What this task involves: Only the lines from the one containing "by rewrite (canonicalize_stable" through the last line of the data are to be written out, exactly and in full.

BEGIN Extracted information

(** ** The stored form of a result *)


(** The items of a canonical object, by key *)
Lemma canonical_get l j : NoDup (map fst l) → canonicalize [] (VDict l) = Ok j →
  ∃ items, j = JObj items ∧ ∀ k v, (k, v) ∈ l → ∃ jv, canonicalize [] v = Ok jv ∧ dict_get k items = jv.
Proof.
  intros Hnd Hj. destruct (canonicalize [] (VDict l)) eqn:E; [|done]. injection Hj as ->.
  pose proof E as E'. simpl in E'. apply bind_Ok in E' as (items & Hi & [= <-]).
  exists items. split; [done|]. intros k v Hkv.
  destruct (canonical_item [] l _ k v E Hkv) as (r & jv & [= <-] & Hkeys & Hv & Hin); [apply not_elem_of_nil|].
  exists jv. split; [done|]. unfold dict_get. rewrite (assoc_elem k jv); [done| |done].
  rewrite Hkeys. apply canonical_keys. by rewrite map_map.
Qed.

Section stored.
Context `{P : Platform}.

(** The event of a clean success agrees with the stored result. *)
Lemma stored_matches {T} `{ToPy T} (r : SkillResult T) (e : TraceEvent) j :
  clean r → r.(sr_status) = SkillStatus.SUCCESS → canonicalize [] (to_py r) = Ok j →
  e.(te_input_hash) = Some r.(sr_input_hash) → e.(te_output_hash) = r.(sr_output_hash) →
  e.(te_status) = "SUCCESS" → result_matches e j.
Proof.
  intros Hc Hs Hj Hi Ho Hst. destruct (Hc Hs) as (_ & v & h & Hv & Hh & Hoh).
  set (fields := [("status", to_py r.(sr_status)); ("value", to_py r.(sr_value));
    ("issues", to_py r.(sr_issues)); ("input_hash", to_py r.(sr_input_hash));
    ("output_hash", to_py r.(sr_output_hash)); ("emitted_refs", to_py r.(sr_emitted_refs))]).
  change (to_py r) with (VDict fields) in Hj.
  destruct (canonical_get fields j) as (items & -> & Hg);
    [apply distinct_keys_NoDup; reflexivity|exact Hj|].
  assert (∀ k v, (k, v) ∈ fields → canonicalize [] v = Ok (dict_get k items)) as Hget.
  { intros k w Hkw. destruct (Hg k w Hkw) as (jv & ? & ->). done. }
  clear Hg. exists items. split; [done|].
  assert (dict_get "input_hash" items = JStr r.(sr_input_hash)) as H1.
  { pose proof (Hget "input_hash" _ ltac:(by right; right; right; left)) as [= <-]. done. }
  assert (dict_get "output_hash" items = JStr h) as H2.
  { pose proof (Hget "output_hash" _ ltac:(by do 4 right; left)) as H'. rewrite Hoh in H'. by injection H' as <-. }
  assert (dict_get "status" items = JStr "SUCCESS") as H3.
  { pose proof (Hget "status" _ ltac:(by left)) as H'. rewrite Hs in H'. by injection H' as <-. }
  assert (canonicalize [] (to_py v) = Ok (dict_get "value" items)) as H4.
  { pose proof (Hget "value" _ ltac:(by right; left)) as H'. by rewrite Hv in H'. }
  rewrite H1, H2, H3, Hi, Ho, Hoh, Hst. unfold differs. rewrite !String.eqb_refl.
  split; [done|]. split; [done|]. split; [done|]. intros _. exists h. split; [|done].
  rewrite <- Hh. unfold sha256_digest, sha256_digest_except, canonical_json.
  by rewrite (canonicalize_stable _ _ _ H4), H4.
Qed.
End stored.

END Extracted information

Response to the task:
  by rewrite (canonicalize_stable _ _ _ H4), H4.
Qed.
End stored.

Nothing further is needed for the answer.